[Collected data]

(** ** The table routes *)

(** PUT /api/tables/:id on a table that exists. *)
Lemma updateTable_found (i : ObjectId) t body st :
  tables st !! i = Some t →
  let fields := tableFields body in
  let clash :=
    match tb_tableNumber fields with
    | Some n =>
        negb (n =? Table.tableNumber t)
        && match List.find (λ kv : ObjectId * Table.t, Table.tableNumber kv.2 =? n)
                   (map_to_list (tables st)) with
           | Some (j, _) => negb (Pos.eqb j i)
           | None => false
           end
    | None => false
    end in
  updateTable (Oid i) body st
  = if clash then (st, Said 400 NoteTableNumberExists)
    else if rekeys TableModel t (setTableFields fields t)
            && taken TableModel (setTableFields fields t) st
    then (logEntry (LogError DuplicateKey) st, Text 500 "Server Error")
    else (setTables <[i := setTableFields fields t]> st,
          Sent 200 (Some (i, setTableFields fields t))).
Proof.
  intros Ht. unfold updateTable. cbv zeta.
  generalize (tableFields body) as fields. intros fields.
  route_unfold. simpl. rewrite Ht. simpl.
  destruct (tb_tableNumber fields) as [n|]; simpl.
  2: { rewrite Ht. simpl. by destruct (_ && taken _ _ _). }
  destruct (negb (n =? Table.tableNumber t)); simpl.
  2: { rewrite Ht. simpl. by destruct (_ && taken _ _ _). }
  destruct (List.find _ _) as [[j ?]|]; simpl.
  2: { rewrite Ht. simpl. by destruct (_ && taken _ _ _). }
  destruct (negb (j =? i)%positive); simpl; [done|].
  rewrite Ht. simpl. by destruct (_ && taken _ _ _).
Qed.

(** X3. Table numbers stay unique: creating a table, editing one, setting
    its availability and deleting one each take a store without duplicate
    table numbers to a store without duplicate table numbers. *)
Theorem table_numbers_stay_unique st :
  uniqueBy Table.tableNumber (tables st) →
  (∀ body, uniqueBy Table.tableNumber (tables (createTable body st).1))
  ∧ (∀ id body, uniqueBy Table.tableNumber (tables (updateTable id body st).1))
  ∧ (∀ id b, uniqueBy Table.tableNumber (tables (setTableAvailability id b st).1))
  ∧ (∀ id, uniqueBy Table.tableNumber (tables (deleteTable id st).1)).
Proof.
  intros Hu. split_and!.
  - intros body. unfold createTable. route_unfold. simpl.
    destruct (List.find _ _) as [[j e]|] eqn:Hf; simpl; [done|].
    destruct (tb_tableNumber body) as [n|] eqn:Hn; [|done].
    destruct (tb_capacity body) as [c|]; [|done]. simpl.
    destruct (Table.valid _); simpl; [|done].
    destruct (taken TableModel _ st) eqn:Ht; simpl; [done|].
    by apply (index_create_unique TableModel Table.tableNumber _ eq_refl
                Table_clash).
  - intros [i|raw] body; [|done].
    destruct (tables st !! i) as [t|] eqn:Ht.
    + rewrite (updateTable_found i t body st Ht). cbv zeta.
      destruct (match tb_tableNumber _ with Some _ => _ | None => _ end); [done|].
      destruct (_ && taken _ _ _) eqn:Hidx; [done|]. simpl.
      by apply (index_update_unique TableModel Table.tableNumber _ eq_refl
                  Table_clash i t).
    + unfold updateTable. route_unfold. simpl. by rewrite Ht.
  - intros [i|raw] [b|]; try done.
    unfold setTableAvailability. route_unfold. simpl.
    destruct (tables st !! i) as [t|] eqn:Ht; simpl; [|done].
    destruct (Table.valid _); simpl; [|done].
    by eapply uniqueBy_insert_same.
  - intros [i|raw]; [|done].
    unfold deleteTable. route_unfold. simpl.
    destruct (tables st !! i) as [t|]; simpl; [|done].
    by apply uniqueBy_delete.
Qed.
(** * BackupPurge: retention purge, provider connectors and dispatcher

    A shallow embedding of [purgeScript.js] and of the three modules of
    [file-management-utils.js] (the dispatcher [files], the Google Cloud
    Storage connector and the Amazon S3 connector), with the properties the
    specification states about them.

    Conventions of the embedding:
    - a JavaScript string is a [string] whose characters are code units
      below 256;
    - a promise is modelled by the list of [resolve]/[reject] calls its
      executor makes, in order; the first one settles it;
    - the storage provider is a state machine over an abstract world, so
      that a listing made after deletions may differ from the one before. *)

From Stdlib Require Import ZArith List Bool Arith Lia String Ascii.
From Stdlib Require Import Permutation Sorted DecimalString.
Import ListNotations.

Local Open Scope string_scope.
Local Open Scope list_scope.

(** String concatenation, kept apart from the concatenation of lists. *)
Infix "+++" := String.append (right associativity, at level 60).

(* ================================================================== *)
(** ** JavaScript values and built-ins used by the sources *)

Module JS.

(** Numbers: the sources only produce integers, [NaN] and the infinities. *)
Inductive jsnum : Type :=
| NaN
| NegInf
| Num (z : Z)
| PosInf.

Inductive jsval : Type :=
| JUndefined
| JNull
| JBool (b : bool)
| JNumber (n : jsnum)
| JString (s : string).

(** [typeof v === 'string'] *)
Definition is_string (v : jsval) : bool :=
  match v with JString _ => true | _ => false end.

Assigned task
Each line of the entries above that contains "then" is to be copied.

Task output
  = if clash then (st, Said 400 NoteTableNumberExists)
    then (logEntry (LogError DuplicateKey) st, Text 500 "Server Error")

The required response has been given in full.